Having taken offense at every perceived disrespect for the symbols of America — the flag, the anthem, the police — his own loyalty to the nation is questionable; when the Russians attacked our system of government, his weak and subservient response added to the speculation that he is in league with them. Having pledged to “drain the swamp”, he has flaunted his conflicts of interest and presided over the most corrupt administration in many decades. Having won on the strength of the Evangelical vote, he has governed as the anti-Jesus [3], concentrating his cruelty on “the least of these” and favoring the rich man over Lazarus. Famous for saying “You’re fired!”, he actually has no stomach for face-to-face confrontations, preferring to let John Kelly do the dirty work, or to tweet something nasty after he has left the meeting.

The hero we long for. What kind of hero do we need to celebrate in the Trump Era? One who embodies all the virtues that Trump so conspicuously lacks:

  • higher purpose
  • humility
  • willingness to endure hardship
  • courage
  • magnanimity
  • sense of humor
  • devotion to principle
  • idealistic vision of what America means and stands for
  • respect for opponents and willingness to ally with them on issues of common concern
  • compassion
  • honesty even when the truth is not flattering
  • willingness to confront facts and admit mistakes

It also wouldn’t hurt if that hero had a history of criticizing Russia. And it would be even better if he or she were a Republican, because a principled, virtuous, reasonable Republican Party is the single most conspicuous lack in America today. As a Democrat, I may yearn for a hero who can send the GOP into a long and well-deserved exile from power. But even better, I have to admit, would be to return to an America where the need to win was not so desperate, because Eisenhower-like Republicans could be trusted to preserve the Republic until we had a chance to make our case to the voters again.

McCain the legend. Was John McCain that hero? Sometimes. If we pick and choose properly, his life can bear the story we need to tell about it. [4]

He certainly endured hardship at the Hanoi Hilton, and in his final battle with cancer he showed that his fighter-pilot courage had not left him. President Obama said:

He had been to hell and back and yet somehow never lost his energy or his optimism or his zest for life. So cancer did not scare him.

Every time I heard him speak, at some point or other he stressed the importance of having a purpose higher than self. And it was there again (along with an idealistic vision of America) in his final message to the American people:

To be connected to America’s causes — liberty, equal justice, respect for the dignity of all people — brings happiness more sublime than life’s fleeting pleasures. Our identities and sense of worth are not circumscribed but enlarged by serving good causes bigger than ourselves.

McCain didn’t say it explicitly, but it’s clear that he didn’t envy the guy who lives in a golden penthouse and has sex with porn stars (who he then needs to pay off). “I have often observed that I am the luckiest person on earth,” he wrote.

Humility, sense of humor … I first saw McCain in 1999, when he was running against George W. Bush in the New Hampshire Republican presidential primary.
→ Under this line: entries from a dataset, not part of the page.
(* ===== verification/Sealing.v ===== *)
(** What a compilation without faults seals: one induction over the compiler
    that every admission theorem is read off from. *)

From S2P Require Import Prelude Identity Address Graph Component Capability Manifest Topology.
From S2P Require Import Binding Admission.

(** ** Faults only accumulate *)
Definition faults_grow (c c' : comp_state) : Prop := c.(faults) `prefix_of` c'.(faults).
#[export] Instance faults_grow_preorder : PreOrder faults_grow.
Proof. unfold faults_grow. split; [by intros c|intros c1 c2 c3; apply transitivity]. Qed.
Abbreviation grows := (keeps faults_grow).

Lemma grows_modify_same (f : comp_state → comp_state) :
  (∀ c, (f c).(faults) = c.(faults)) → grows (modify (E:=admission_exn) f).
Proof. intros H. apply keeps_modify. intros c. unfold faults_grow. by rewrite H. Qed.
Lemma grows_add_fault f : grows (add_fault f).
Proof. apply keeps_modify. intros c. by apply prefix_app_r. Qed.
Lemma grows_add_resolution r : grows (add_resolution r).
Proof. by apply grows_modify_same. Qed.
Lemma grows_add_binding b : grows (add_binding b).
Proof. by apply grows_modify_same. Qed.
Lemma grows_add_cap_binding b : grows (add_cap_binding b).
Proof. by apply grows_modify_same. Qed.
Lemma grows_add_loop l : grows (add_loop l).
Proof. by apply grows_modify_same. Qed.
Lemma grows_add_atomic_scope s : grows (add_atomic_scope s).
Proof. by apply grows_modify_same. Qed.
Lemma grows_consume_pin s : grows (consume_pin s).
Proof. by apply grows_modify_same. Qed.
Lemma grows_new_source a p : grows (new_source a p).
Proof. intros c. unfold faults_grow. simpl. reflexivity. Qed.
Lemma grows_raise_faults {A} : grows (raise_faults (A:=A)).
Proof. intros c. unfold faults_grow. simpl. reflexivity. Qed.
Lemma grows_lift_topo {A} g (r : result topo_error A) : grows (lift_topo g r).
Proof. destruct r as [a|[]]; [apply keeps_eret; apply _|apply keeps_raise; apply _..]. Qed.
#[export] Hint Resolve grows_add_fault grows_add_resolution grows_add_binding grows_add_cap_binding
  grows_add_loop grows_add_atomic_scope grows_consume_pin grows_new_source grows_raise_faults
  grows_lift_topo : keeps.

(** Opens a definition's steps until the leaves are known. *)
Ltac grow_leaf := solve [auto with keeps nocore].
Ltac grow :=
  repeat first [keeps_step | grow_leaf].

Lemma grows_fault_if P `{Decision P} f : grows (fault_if P f).
Proof. unfold fault_if. grow. Qed.
#[export] Hint Resolve grows_fault_if : keeps.
Lemma grows_unique_ports ps w : grows (_validate_unique_ports ps w).
Proof. unfold _validate_unique_ports. grow. Qed.
Lemma grows_resolve_selector e p nl ins sc : grows (_resolve_selector e p nl ins sc).
Proof. unfold _resolve_selector, _map_fault, _located_fault. destruct (partition_dot _). grow. Qed.
Lemma grows_bind_port p pool w loc sc ctx : grows (_bind_port p pool w loc sc ctx).
Proof.
  unfold _bind_port, _ambiguous_port_fault, _map_fault, _located_fault. cbv zeta. grow.
Qed.
#[export] Hint Resolve grows_unique_ports grows_resolve_selector grows_bind_port : keeps.
Lemma grows_bind_node_inputs n ps ls pool ex loc fb b ctx :
  grows (_bind_node_inputs n ps ls pool ex loc fb b ctx).
Proof.
  unfold _bind_node_inputs, collect_entry, bind_one_input, _map_fault, _located_fault.
  cbv zeta. grow.
Qed.
Lemma grows_compile_grants p r w : grows (_compile_grants p r w).
Proof. unfold _compile_grants. cbv zeta. grow. Qed.
#[export] Hint Resolve grows_bind_node_inputs grows_compile_grants : keeps.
I wasn’t blogging then, so I have no record of what he said beyond my own memory. I recall that he made a point about his campaign’s momentum (he would eventually win that primary) by joking about how unpopular he had been at the outset: “The first poll had me at 2%, and the margin of error was 5%. So I might have been at minus three.”

I was blogging by the time he ran in the 2008 cycle, so I have this:

He answers questions — even hostile questions — patiently and with empathy. (“Meeting adjourned,” he announces in response to the first gotcha. The room erupts in laughter, and then he answers.) He tells corny jokes and at the same time manages to wink at you, as if the real joke is that you have to tell jokes to win the world’s most serious job. He runs himself down, confessing to being fifth from the bottom of his class at the Naval Academy, saying that his candidacy proves that “in America anything is possible.” And yet no one in the room forgets that he is John McCain, and he has survived things that would have destroyed any mere mortal. It is an amazing balancing act.

McCain invited the two men who defeated his presidential campaigns, Bush and Barack Obama, to speak at his service in the National Cathedral on Saturday. (Trump was eventually invited to attend — by Lindsey Graham, with Cindy McCain’s approval — but spent the day playing golf.) Obama noted McCain’s humor, magnanimity, and respect for opponents:

After all, what better way to get a last laugh than to make George and I say nice things about him to a national audience? And most of all, it showed a largeness of spirit, an ability to see past differences in search of common ground.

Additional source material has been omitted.